Dataset records:
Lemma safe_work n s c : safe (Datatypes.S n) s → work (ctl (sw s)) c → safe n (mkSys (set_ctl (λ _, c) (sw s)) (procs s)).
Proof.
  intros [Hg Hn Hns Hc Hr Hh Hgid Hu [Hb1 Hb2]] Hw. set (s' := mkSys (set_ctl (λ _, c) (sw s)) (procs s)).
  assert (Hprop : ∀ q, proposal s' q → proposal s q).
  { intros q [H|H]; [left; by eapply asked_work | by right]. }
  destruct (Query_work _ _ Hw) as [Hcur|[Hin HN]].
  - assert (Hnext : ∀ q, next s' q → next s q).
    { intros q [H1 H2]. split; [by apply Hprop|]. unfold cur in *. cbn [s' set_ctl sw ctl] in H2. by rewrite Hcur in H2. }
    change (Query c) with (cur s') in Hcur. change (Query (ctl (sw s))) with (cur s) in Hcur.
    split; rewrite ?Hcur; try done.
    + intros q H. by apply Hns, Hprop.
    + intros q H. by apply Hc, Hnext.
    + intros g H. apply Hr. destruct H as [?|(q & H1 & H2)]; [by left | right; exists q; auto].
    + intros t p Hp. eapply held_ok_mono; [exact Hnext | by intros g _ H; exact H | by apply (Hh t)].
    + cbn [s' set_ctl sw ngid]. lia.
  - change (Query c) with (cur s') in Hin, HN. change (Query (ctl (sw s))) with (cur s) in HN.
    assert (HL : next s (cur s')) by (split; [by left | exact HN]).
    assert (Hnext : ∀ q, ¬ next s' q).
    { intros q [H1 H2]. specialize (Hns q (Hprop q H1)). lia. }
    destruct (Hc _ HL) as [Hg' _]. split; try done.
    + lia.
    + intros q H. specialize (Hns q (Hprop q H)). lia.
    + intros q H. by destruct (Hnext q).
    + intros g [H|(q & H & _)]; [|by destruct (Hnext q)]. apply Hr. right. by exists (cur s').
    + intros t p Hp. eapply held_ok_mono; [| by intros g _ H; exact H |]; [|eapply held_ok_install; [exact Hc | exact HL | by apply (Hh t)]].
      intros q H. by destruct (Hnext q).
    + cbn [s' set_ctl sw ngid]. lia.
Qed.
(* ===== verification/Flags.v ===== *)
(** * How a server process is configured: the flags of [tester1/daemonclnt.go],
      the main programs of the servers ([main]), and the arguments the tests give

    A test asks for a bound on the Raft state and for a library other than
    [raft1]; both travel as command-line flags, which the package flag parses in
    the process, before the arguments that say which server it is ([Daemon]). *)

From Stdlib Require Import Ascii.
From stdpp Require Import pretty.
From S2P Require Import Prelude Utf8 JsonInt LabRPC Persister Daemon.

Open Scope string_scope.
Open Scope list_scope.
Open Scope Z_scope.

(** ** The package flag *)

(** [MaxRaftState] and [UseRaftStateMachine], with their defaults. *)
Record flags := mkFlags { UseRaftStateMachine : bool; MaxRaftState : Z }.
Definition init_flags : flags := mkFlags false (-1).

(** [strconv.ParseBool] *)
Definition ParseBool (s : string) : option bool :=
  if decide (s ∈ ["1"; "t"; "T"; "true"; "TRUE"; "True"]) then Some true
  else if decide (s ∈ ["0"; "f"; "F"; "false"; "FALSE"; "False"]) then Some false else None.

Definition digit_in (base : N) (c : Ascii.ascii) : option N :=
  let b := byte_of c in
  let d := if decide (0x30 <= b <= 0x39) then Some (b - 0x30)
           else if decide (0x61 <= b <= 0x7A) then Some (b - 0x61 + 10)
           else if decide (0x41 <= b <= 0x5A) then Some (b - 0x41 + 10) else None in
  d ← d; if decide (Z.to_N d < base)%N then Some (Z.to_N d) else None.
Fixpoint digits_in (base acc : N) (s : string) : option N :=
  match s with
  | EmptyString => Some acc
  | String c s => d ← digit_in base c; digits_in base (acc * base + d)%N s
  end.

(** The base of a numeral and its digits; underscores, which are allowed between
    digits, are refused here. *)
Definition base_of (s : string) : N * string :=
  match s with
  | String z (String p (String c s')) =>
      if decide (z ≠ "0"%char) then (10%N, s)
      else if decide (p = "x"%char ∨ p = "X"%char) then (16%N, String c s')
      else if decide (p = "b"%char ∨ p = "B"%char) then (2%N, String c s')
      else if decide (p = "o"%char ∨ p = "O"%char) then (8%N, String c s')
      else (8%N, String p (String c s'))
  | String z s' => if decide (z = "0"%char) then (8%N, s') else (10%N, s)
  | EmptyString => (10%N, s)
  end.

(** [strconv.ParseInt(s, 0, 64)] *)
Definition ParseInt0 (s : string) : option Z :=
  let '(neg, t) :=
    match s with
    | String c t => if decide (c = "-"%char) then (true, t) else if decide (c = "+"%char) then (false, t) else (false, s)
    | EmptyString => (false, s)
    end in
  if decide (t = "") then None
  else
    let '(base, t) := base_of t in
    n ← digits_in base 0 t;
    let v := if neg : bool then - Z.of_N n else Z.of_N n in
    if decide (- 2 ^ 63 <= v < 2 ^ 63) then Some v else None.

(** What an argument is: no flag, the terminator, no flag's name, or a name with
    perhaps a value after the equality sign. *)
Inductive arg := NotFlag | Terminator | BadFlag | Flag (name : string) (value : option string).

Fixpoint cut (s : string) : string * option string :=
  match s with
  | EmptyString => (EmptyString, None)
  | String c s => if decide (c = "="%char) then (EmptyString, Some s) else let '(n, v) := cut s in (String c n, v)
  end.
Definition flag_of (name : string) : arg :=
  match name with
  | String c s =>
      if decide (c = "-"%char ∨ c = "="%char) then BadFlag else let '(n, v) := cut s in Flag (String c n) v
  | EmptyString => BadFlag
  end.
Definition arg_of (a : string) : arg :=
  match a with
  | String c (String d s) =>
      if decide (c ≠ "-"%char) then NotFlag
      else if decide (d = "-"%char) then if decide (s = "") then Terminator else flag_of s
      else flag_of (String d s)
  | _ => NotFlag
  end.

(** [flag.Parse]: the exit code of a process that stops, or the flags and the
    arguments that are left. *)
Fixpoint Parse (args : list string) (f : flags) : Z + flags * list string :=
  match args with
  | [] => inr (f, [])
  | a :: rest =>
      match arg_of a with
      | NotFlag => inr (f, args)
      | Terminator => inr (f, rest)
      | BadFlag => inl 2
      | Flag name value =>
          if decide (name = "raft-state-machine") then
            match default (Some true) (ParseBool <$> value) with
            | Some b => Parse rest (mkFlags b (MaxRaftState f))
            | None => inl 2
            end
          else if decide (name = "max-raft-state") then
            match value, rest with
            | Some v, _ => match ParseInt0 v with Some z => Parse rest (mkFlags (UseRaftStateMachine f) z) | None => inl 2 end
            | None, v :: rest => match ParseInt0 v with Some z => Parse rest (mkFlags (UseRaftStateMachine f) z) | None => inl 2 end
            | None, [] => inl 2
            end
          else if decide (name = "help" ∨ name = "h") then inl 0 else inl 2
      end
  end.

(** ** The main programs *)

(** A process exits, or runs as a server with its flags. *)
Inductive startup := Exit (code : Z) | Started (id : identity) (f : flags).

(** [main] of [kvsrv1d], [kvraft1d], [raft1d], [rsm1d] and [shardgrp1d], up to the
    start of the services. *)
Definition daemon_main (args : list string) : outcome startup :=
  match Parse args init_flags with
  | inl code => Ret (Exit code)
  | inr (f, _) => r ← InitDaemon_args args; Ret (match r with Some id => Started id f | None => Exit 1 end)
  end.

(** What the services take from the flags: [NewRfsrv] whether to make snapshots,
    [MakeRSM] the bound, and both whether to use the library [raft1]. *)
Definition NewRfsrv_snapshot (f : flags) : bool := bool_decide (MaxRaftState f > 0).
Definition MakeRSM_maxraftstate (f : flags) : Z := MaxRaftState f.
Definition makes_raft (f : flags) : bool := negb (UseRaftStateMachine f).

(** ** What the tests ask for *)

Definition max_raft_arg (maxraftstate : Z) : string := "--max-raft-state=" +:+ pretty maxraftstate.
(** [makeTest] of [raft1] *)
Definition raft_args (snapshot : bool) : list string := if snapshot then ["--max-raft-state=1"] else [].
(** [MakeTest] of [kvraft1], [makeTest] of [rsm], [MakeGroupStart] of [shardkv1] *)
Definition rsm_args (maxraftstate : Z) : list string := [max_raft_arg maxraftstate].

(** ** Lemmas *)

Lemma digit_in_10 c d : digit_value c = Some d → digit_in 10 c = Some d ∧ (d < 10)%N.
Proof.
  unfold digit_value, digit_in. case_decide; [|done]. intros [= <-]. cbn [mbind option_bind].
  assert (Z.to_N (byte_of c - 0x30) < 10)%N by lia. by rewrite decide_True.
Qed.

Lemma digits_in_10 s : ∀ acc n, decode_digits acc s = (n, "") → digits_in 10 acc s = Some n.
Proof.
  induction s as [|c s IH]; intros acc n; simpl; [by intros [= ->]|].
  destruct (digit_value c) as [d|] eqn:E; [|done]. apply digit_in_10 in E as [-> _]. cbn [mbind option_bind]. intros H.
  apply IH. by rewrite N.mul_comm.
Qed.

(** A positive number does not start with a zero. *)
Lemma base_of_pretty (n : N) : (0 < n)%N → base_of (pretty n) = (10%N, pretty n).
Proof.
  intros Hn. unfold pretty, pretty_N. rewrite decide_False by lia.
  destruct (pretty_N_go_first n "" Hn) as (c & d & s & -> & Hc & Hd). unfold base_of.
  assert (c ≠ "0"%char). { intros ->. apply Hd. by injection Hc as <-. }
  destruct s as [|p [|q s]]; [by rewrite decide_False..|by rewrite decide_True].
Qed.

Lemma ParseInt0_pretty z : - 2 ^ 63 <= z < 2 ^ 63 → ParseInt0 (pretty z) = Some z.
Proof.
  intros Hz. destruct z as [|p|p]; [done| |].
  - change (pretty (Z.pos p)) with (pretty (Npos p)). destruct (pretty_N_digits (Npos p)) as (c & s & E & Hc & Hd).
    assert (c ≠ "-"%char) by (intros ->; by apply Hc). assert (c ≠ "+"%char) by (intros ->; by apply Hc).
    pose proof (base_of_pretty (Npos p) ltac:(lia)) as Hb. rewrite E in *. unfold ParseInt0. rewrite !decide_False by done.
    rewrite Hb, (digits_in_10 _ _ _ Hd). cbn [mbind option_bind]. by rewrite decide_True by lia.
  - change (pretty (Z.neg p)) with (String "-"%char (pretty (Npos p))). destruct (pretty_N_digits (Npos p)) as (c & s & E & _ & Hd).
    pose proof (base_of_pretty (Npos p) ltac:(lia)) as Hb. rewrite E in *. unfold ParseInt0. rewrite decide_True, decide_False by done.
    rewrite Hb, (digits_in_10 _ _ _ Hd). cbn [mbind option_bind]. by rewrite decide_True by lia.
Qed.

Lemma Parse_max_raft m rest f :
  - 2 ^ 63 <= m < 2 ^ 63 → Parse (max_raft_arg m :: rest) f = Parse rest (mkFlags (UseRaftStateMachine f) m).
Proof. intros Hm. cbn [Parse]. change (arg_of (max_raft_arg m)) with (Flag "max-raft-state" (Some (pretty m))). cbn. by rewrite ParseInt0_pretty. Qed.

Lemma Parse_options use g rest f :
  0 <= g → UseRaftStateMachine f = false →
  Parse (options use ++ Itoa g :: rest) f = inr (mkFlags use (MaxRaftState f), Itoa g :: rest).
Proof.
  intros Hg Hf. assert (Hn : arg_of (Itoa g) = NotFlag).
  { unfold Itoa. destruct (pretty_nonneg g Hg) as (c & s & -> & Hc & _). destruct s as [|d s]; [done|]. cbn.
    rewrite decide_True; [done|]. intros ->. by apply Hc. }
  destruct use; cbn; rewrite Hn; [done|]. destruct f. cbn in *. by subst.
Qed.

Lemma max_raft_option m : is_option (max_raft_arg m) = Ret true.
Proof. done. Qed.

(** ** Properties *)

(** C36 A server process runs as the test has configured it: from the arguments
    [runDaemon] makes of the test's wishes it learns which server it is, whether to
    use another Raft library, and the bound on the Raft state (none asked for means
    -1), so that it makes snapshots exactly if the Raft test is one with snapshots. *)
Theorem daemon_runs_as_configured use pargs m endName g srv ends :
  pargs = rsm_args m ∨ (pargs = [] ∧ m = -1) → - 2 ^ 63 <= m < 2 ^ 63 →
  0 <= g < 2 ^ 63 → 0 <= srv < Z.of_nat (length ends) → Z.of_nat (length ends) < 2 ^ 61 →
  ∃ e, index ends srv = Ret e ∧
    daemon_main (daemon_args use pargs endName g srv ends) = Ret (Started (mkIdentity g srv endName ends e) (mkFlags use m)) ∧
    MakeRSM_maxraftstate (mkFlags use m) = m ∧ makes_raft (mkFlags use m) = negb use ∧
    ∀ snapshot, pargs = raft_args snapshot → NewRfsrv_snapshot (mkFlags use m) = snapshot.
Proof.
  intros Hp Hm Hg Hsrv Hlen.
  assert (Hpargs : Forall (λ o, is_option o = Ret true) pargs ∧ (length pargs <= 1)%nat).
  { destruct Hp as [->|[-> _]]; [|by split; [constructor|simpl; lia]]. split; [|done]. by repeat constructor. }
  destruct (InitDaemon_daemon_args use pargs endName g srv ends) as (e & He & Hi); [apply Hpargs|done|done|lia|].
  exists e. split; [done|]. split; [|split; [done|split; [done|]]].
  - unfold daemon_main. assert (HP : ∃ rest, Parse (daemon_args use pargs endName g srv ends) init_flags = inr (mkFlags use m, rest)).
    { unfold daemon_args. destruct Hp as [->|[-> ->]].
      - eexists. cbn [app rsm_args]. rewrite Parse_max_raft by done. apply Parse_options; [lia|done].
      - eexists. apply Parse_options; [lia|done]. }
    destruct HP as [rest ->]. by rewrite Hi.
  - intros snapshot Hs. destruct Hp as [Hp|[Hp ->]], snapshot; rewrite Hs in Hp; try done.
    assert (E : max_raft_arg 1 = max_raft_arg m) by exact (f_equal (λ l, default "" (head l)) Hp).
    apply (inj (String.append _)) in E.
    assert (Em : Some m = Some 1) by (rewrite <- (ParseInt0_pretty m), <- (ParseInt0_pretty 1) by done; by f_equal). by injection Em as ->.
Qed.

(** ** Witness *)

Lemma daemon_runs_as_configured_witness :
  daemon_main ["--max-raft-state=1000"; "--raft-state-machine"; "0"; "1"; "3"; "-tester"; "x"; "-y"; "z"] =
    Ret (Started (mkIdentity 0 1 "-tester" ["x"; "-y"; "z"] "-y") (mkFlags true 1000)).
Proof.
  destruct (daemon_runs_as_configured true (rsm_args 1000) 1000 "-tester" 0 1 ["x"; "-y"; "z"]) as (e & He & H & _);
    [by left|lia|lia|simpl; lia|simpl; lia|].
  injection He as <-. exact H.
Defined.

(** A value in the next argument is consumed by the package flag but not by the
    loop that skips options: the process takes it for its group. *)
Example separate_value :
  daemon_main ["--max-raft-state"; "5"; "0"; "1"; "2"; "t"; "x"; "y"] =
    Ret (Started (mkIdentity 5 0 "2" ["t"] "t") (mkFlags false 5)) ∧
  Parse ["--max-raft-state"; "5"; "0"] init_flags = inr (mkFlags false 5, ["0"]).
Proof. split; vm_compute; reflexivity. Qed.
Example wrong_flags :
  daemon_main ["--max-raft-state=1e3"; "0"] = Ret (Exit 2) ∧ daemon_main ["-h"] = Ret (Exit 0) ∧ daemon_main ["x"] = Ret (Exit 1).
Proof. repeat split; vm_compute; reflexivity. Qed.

* * *

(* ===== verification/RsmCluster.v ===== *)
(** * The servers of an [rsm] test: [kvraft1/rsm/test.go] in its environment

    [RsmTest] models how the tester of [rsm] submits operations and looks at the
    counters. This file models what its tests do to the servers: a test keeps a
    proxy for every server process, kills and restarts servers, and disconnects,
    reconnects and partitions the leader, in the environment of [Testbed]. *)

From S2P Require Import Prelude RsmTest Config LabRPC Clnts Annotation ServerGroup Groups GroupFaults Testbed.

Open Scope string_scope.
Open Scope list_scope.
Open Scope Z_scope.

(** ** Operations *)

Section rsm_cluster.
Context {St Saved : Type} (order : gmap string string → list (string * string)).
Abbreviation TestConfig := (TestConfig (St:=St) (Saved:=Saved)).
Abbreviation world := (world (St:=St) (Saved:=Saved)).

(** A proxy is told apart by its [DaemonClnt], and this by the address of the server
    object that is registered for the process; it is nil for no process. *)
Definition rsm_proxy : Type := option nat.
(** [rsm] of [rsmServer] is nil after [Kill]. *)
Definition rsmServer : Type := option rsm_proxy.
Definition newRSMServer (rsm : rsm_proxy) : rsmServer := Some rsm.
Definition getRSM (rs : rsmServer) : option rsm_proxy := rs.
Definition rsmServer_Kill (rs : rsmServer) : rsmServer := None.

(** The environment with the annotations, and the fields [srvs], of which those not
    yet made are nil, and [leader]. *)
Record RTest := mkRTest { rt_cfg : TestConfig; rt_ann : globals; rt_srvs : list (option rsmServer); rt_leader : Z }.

Work to be completed: Beginning with the line holding "match arg_of a with" and ending with the line holding "match value, rest with", write out the stretch of material above exactly; add no further lines.

Result of this task:
      match arg_of a with
      | NotFlag => inr (f, args)
      | Terminator => inr (f, rest)
      | BadFlag => inl 2
      | Flag name value =>
          if decide (name = "raft-state-machine") then
            match default (Some true) (ParseBool <$> value) with
            | Some b => Parse rest (mkFlags b (MaxRaftState f))
            | None => inl 2
            end
          else if decide (name = "max-raft-state") then
            match value, rest with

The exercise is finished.